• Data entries
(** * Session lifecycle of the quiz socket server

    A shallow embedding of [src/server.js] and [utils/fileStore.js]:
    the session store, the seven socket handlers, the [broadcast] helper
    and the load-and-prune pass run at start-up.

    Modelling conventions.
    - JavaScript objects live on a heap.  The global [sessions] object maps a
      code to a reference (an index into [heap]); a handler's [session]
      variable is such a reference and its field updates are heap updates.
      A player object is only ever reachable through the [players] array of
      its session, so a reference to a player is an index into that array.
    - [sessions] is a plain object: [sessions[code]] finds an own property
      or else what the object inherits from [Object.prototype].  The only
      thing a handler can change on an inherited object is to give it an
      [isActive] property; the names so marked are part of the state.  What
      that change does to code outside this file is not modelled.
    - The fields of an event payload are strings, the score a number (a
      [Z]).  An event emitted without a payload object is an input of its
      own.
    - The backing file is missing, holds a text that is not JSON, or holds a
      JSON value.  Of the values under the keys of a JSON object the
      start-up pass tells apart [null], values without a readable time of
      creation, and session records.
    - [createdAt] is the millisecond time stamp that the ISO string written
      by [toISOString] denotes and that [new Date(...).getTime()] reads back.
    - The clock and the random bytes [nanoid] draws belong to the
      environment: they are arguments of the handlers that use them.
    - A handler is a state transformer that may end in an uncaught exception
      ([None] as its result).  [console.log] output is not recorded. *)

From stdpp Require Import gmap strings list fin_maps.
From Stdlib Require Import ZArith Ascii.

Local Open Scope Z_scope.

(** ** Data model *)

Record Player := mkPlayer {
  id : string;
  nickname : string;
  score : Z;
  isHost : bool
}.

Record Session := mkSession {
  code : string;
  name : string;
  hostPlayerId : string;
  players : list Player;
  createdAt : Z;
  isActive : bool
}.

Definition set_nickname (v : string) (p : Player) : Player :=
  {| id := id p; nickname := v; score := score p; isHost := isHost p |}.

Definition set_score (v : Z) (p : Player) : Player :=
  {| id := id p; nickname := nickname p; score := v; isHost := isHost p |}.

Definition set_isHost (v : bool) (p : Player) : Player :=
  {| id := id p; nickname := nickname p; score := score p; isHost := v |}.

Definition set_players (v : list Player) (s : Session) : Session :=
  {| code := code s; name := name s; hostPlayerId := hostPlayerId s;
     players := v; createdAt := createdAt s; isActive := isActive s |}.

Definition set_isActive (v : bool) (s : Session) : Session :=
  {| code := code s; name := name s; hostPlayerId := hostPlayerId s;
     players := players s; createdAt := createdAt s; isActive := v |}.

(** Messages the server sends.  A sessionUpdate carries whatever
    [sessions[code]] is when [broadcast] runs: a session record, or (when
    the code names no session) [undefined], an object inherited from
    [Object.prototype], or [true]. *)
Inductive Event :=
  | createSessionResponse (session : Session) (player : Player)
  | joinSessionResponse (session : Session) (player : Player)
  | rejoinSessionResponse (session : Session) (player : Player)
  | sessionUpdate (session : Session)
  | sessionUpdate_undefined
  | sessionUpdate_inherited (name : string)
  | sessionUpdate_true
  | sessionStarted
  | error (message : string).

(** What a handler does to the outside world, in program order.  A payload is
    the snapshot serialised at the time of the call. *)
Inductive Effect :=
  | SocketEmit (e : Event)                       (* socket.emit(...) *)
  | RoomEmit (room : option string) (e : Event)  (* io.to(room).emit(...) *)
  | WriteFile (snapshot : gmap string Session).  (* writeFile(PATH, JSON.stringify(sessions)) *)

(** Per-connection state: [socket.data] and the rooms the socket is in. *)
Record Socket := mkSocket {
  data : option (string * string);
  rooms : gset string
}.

• PROBLEM TO SOLVE
Scan the data above for the string "rooms" and copy each line where it appears.

• RESULT BELOW
(** Per-connection state: [socket.data] and the rooms the socket is in. *)
  rooms : gset string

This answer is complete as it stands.